Been quiet on the Pedestal front for a bit - what I’m working on currently is turning the code that exposes classpath and file-system resources as request endpoints from special interceptors separate from routing into routing fragments that can be merged into your application’s main routes. There’s pluses and minuses to this new approach (I don’t think we’ll deprecate the old approach) but on the plus side, I should be able to adapt the fast resources to both file system and classpath. There’s also room for some caching that may make resource requests minutely faster. Pros: consistent, logged and traced with all other routes, code is better tested, easier to limit requests to specific host/port/scheme (like anything else that’s routed) Cons: have to watch out for conflicts with API routes; subject to all interceptors that routing is (so, maybe you don’t want resource URLs logged and traced, etc.)
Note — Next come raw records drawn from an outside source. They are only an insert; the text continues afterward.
(** X25. A redraw wipes the strokes that were painted before, but not the
    compositing mode of the context: [drawStroke] leaves the mode of its
    stroke set, and the background of the next redraw or clear is filled in
    that mode.  So after a snapshot the strokes on the main canvas are
    those of the snapshot alone, whatever was painted earlier, while the
    fill under them runs in the mode of the last stroke painted before, in
    ['destination-out'] after an eraser stroke.  A clear is the redraw of
    the empty snapshot.  Neither touches the layers of the authors, their
    gates, or the queue of completed strokes. *)
Theorem redraw_keeps_the_compositing_mode
    (strokes previous : list Client.Stroke) (c : Client.t) :
  Client.container c = true →
  let c1 := Client.redraw previous c in
  let c2 := Client.redraw strokes c1 in
  Client.globalCompositeOperation c1
  = mode_after previous (Client.globalCompositeOperation c) ∧
  Client.ctx c2
  = Client.background (mode_after previous (Client.globalCompositeOperation c))
    :: map paint_of (List.filter is_painted strokes) ∧
  Client.ctx (Main.onClearReceived c1)
  = [Client.background
       (mode_after previous (Client.globalCompositeOperation c))] ∧
  Main.onClearReceived c = Client.onStateReceived None c ∧
  Client.userLayers c2 = Client.userLayers c ∧
  Client.incomingStrokes c2 = Client.incomingStrokes c.
Proof.
  intros Hcont c1 c2. subst c1 c2.
  unfold Client.onStateReceived, Main.onClearReceived, Main.clear.
  rewrite !redraw_eq. rewrite Hcont. simpl. by rewrite Hcont.
Qed.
Resources might be cached by the JVM anyway?
I like the pros. About the cons: if I "dont want the resource to be logged", i will tweak my "cloudflare proxy" and ask to cache this resource.
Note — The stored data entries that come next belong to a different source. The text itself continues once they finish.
(** * TrendRadar topic layer: classification, archive store, history digest

    A shallow embedding of the topic subsystem of the repository
    ([trendradar/topic/classifier.py], [trendradar/topic/storage.py],
    [trendradar/topic/summarizer.py]) and of the legacy router
    ([topic-layer/router.py]), followed by the properties established
    about them.

    Python [str] values are sequences of Unicode code points; they are
    modelled as lists of code points ([N]).  String literals of the
    source are written as UTF-8 literals and decoded once. *)

From Stdlib Require Import String Ascii DecimalString.
From Stdlib Require Import ZArith NArith Bool Lia List.
From Stdlib Require DecimalZ.
Import ListNotations.

Set Implicit Arguments.
Set Warnings "-register-all".

(* ===================================================================== *)
(** * Python strings                                                      *)
(* ===================================================================== *)

Module PyStr.

Definition char := N.
Definition str := list char.

(** ** Literals: UTF-8 decoding of the bytes of a source literal *)

Fixpoint utf8_decode (bs : list N) : str :=
  match bs with
  | [] => []
  | b0 :: r0 =>
    if (b0 <? 128)%N then b0 :: utf8_decode r0
    else
      match r0 with
      | [] => []
      | b1 :: r1 =>
        if (b0 <? 224)%N then
          ((b0 - 192) * 64 + (b1 - 128))%N :: utf8_decode r1
        else
          match r1 with
          | [] => []
          | b2 :: r2 =>
            if (b0 <? 240)%N then
              ((b0 - 224) * 4096 + (b1 - 128) * 64 + (b2 - 128))%N
                :: utf8_decode r2
            else
              match r2 with
              | [] => []
              | b3 :: r3 =>
                ((b0 - 240) * 262144 + (b1 - 128) * 4096
                 + (b2 - 128) * 64 + (b3 - 128))%N :: utf8_decode r3
              end
          end
      end
  end.

Definition u (s : string) : str :=
  utf8_decode (map N_of_ascii (list_ascii_of_string s)).

Definition NL : char := 10%N.

(** ** Equality, prefixes, containment *)

Fixpoint str_eqb (a b : str) : bool :=
  match a, b with
  | [], [] => true
  | x :: a', y :: b' => (x =? y)%N && str_eqb a' b'
  | _, _ => false
  end.

(** [s.startswith(p)] *)
Fixpoint startswith (p s : str) : bool :=
  match p with
  | [] => true
  | x :: p' =>
    match s with
    | [] => false
    | y :: s' => (x =? y)%N && startswith p' s'
    end
  end.

(** [sub in s] *)
Fixpoint contains (sub s : str) : bool :=
  startswith sub s ||
  match s with
  | [] => false
  | _ :: s' => contains sub s'
  end.

(** ** [s.split(sep)] and [s.replace(old, new)]

    Both scan left to right for non-overlapping occurrences.  The
    scanners carry the number of characters of a match still to be
    skipped, which keeps the recursion structural.  Every call site in
    the source passes a non-empty literal separator. *)

Fixpoint split_scan (sep s : str) (skip : nat) : list str :=
  match s with
  | [] => [[]]
  | c :: s' =>
    match skip with
    | S k => split_scan sep s' k
    | O =>
      if startswith sep s then [] :: split_scan sep s' (length sep - 1)
      else
        match split_scan sep s' 0 with
        | h :: t => (c :: h) :: t
        | [] => [[c]]
        end
    end
  end.

Definition split (sep s : str) : list str := split_scan sep s 0.

Fixpoint replace_scan (old new s : str) (skip : nat) : str :=
  match s with
  | [] => []
  | c :: s' =>
    match skip with
    | S k => replace_scan old new s' k
    | O =>
      if startswith old s then new ++ replace_scan old new s' (length old - 1)
      else c :: replace_scan old new s' 0
    end
  end.

Definition replace (old new s : str) : str :=
  match old with
  | [] => new ++ flat_map (fun c => c :: new) s
  | _ => replace_scan old new s 0
  end.

(** [sep.join(parts)] *)
Fixpoint join (sep : str) (parts : list str) : str :=
  match parts with
  | [] => []
  | [p] => p
  | p :: rest => p ++ sep ++ join sep rest
  end.

(** ** Whitespace and [s.strip()]

    [str.isspace] per character: the complete list of code points for
    which CPython's [Py_UNICODE_ISSPACE] holds. *)

Definition isspace (c : char) : bool :=
  ((9 <=? c) && (c <=? 13) || (28 <=? c) && (c <=? 32)
   || (c =? 133) || (c =? 160) || (c =? 5760)
   || (8192 <=? c) && (c <=? 8202)
   || (c =? 8232) || (c =? 8233) || (c =? 8239) || (c =? 8287)
   || (c =? 12288))%N.

Fixpoint lstrip (s : str) : str :=
  match s with
  | [] => []
  | c :: s' => if isspace c then lstrip s' else s
  end.

Definition rstrip (s : str) : str := rev (lstrip (rev s)).

Definition strip (s : str) : str := rstrip (lstrip s).

(** ** Integers: [str(n)] / f-string formatting, and [int(s)] *)

Definition str_of_Z (z : Z) : str :=
  u (NilEmpty.string_of_int (Z.to_int z)).

(** Decimal digit value.  ASCII digits, and of the other [Nd] blocks
    of the Unicode database the Arabic-Indic and fullwidth ones. *)
Definition decimal_value (c : char) : option Z :=
  if ((48 <=? c) && (c <=? 57))%N then Some (Z.of_N (c - 48))
  else if ((1632 <=? c) && (c <=? 1641))%N then Some (Z.of_N (c - 1632))
  else if ((65296 <=? c) && (c <=? 65305))%N then Some (Z.of_N (c - 65296))
  else None.

(** Digits with single underscores between them, as [PyLong_FromString]
    reads them in base 10.  [prev] tells whether the previous character
    was a digit; [acc] is the value read so far. *)
Fixpoint int_digits (s : str) (prev : bool) (acc : Z) : option Z :=
  match s with
  | [] => if prev then Some acc else None
  | c :: s' =>
    match decimal_value c with
    | Some d => int_digits s' true (10 * acc + d)
    | None =>
      if ((c =? 95)%N && prev)%bool then
        match s' with
        | [] => None
        | _ => int_digits s' false acc
        end
      else None
    end
  end.

(** Whitespace that [int] skips around the number: the blanks of the C
    locale, and the Unicode whitespace beyond ASCII, which CPython
    rewrites to blanks before it reads the number. *)
Definition int_isspace (c : char) : bool :=
  ((9 <=? c) && (c <=? 13) || (c =? 32) || (128 <=? c) && isspace c)%N.

Fixpoint drop_while (f : char -> bool) (s : str) : str :=
  match s with
  | [] => []
  | c :: s' => if f c then drop_while f s' else s
  end.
Looking more carefully at http/default-interceptors ... the resource and/or file interceptors occur immediately before the routing interceptor, so there's actually not much of a change there, which leads me towards deprecating the other options.
Caching: frequently accessed files will move to the OS’ page cache, where access can be very fast. What we’re really caching is the results of lookups, resolving the path to a File, resource URL, JarFile+JarEntry, etc., depending on the case.
I'm past principal development now, working on the documentation.